* _Task to carry out_: The answer must be the full listing, reproduced without any change.

[Opening Extracted records section]

(** * Terminal companion: the service layer, embedded and verified

    A shallow embedding of the Python services of the terminal companion
    (src/Entity, src/Service) together with the properties of its
    response orchestration, memory fallback and personality state.

    Layout:
    - [Py]          the pieces of the Python runtime the services rely on
                    (dynamic values, exceptions, slicing, [in] on strings,
                    [min]/[max], [datetime.isoformat]);
    - [Entity]      src/Entity/conversation.py, memory.py, user_profile.py;
    - [Config]      the fields of src/Config/app_config.py that are read;
    - [AIConversationService]  src/Service/ai_conversation_service.py;
    - [MemoryService]          src/Service/memory_service.py;
    - [PersonalityService]     src/Service/personality_service.py;
    - [PyBuiltins], [Conversation], [Memory], [Profile]  the rest of the
                    entities: messages, histories, memory entries and user
                    profiles with their dictionaries;
    - [AIProviders], [MemoryPreferences], [PersonalityPhrases], [AppConfig]
                    the rest of the services and the validation of the
                    configuration;
    - [SystemPrompt], [CompanionController]  the system prompt of
                    src/Service/personality_service.py and the response
                    generation of src/Controller/companion_controller.py;
    - [Vocabulary], [Samples] and the modules after them: notions the
                    statements use, sample inputs;
    - the theorems: the runtime ([PyFacts], [Binary64]), then one part per
      entity or service.

    Strings are byte strings holding UTF-8, as the source files are
    encoded.  UTF-8 is self-synchronising, so for well-formed text a
    byte-level substring test agrees with Python's code-point [in]. *)

From Stdlib Require Import String Ascii List ZArith NArith Lia.
From Stdlib Require Import Floats.
From stdpp Require Import base option list gmap strings pretty.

[Closing Extracted records section]

* _Answer box_:
(** * Terminal companion: the service layer, embedded and verified

    A shallow embedding of the Python services of the terminal companion
    (src/Entity, src/Service) together with the properties of its
    response orchestration, memory fallback and personality state.

    Layout:
    - [Py]          the pieces of the Python runtime the services rely on
                    (dynamic values, exceptions, slicing, [in] on strings,
                    [min]/[max], [datetime.isoformat]);
    - [Entity]      src/Entity/conversation.py, memory.py, user_profile.py;
    - [Config]      the fields of src/Config/app_config.py that are read;
    - [AIConversationService]  src/Service/ai_conversation_service.py;
    - [MemoryService]          src/Service/memory_service.py;
    - [PersonalityService]     src/Service/personality_service.py;
    - [PyBuiltins], [Conversation], [Memory], [Profile]  the rest of the
                    entities: messages, histories, memory entries and user
                    profiles with their dictionaries;
    - [AIProviders], [MemoryPreferences], [PersonalityPhrases], [AppConfig]
                    the rest of the services and the validation of the
                    configuration;
    - [SystemPrompt], [CompanionController]  the system prompt of
                    src/Service/personality_service.py and the response
                    generation of src/Controller/companion_controller.py;
    - [Vocabulary], [Samples] and the modules after them: notions the
                    statements use, sample inputs;
    - the theorems: the runtime ([PyFacts], [Binary64]), then one part per
      entity or service.

    Strings are byte strings holding UTF-8, as the source files are
    encoded.  UTF-8 is self-synchronising, so for well-formed text a
    byte-level substring test agrees with Python's code-point [in]. *)

From Stdlib Require Import String Ascii List ZArith NArith Lia.
From Stdlib Require Import Floats.
From stdpp Require Import base option list gmap strings pretty.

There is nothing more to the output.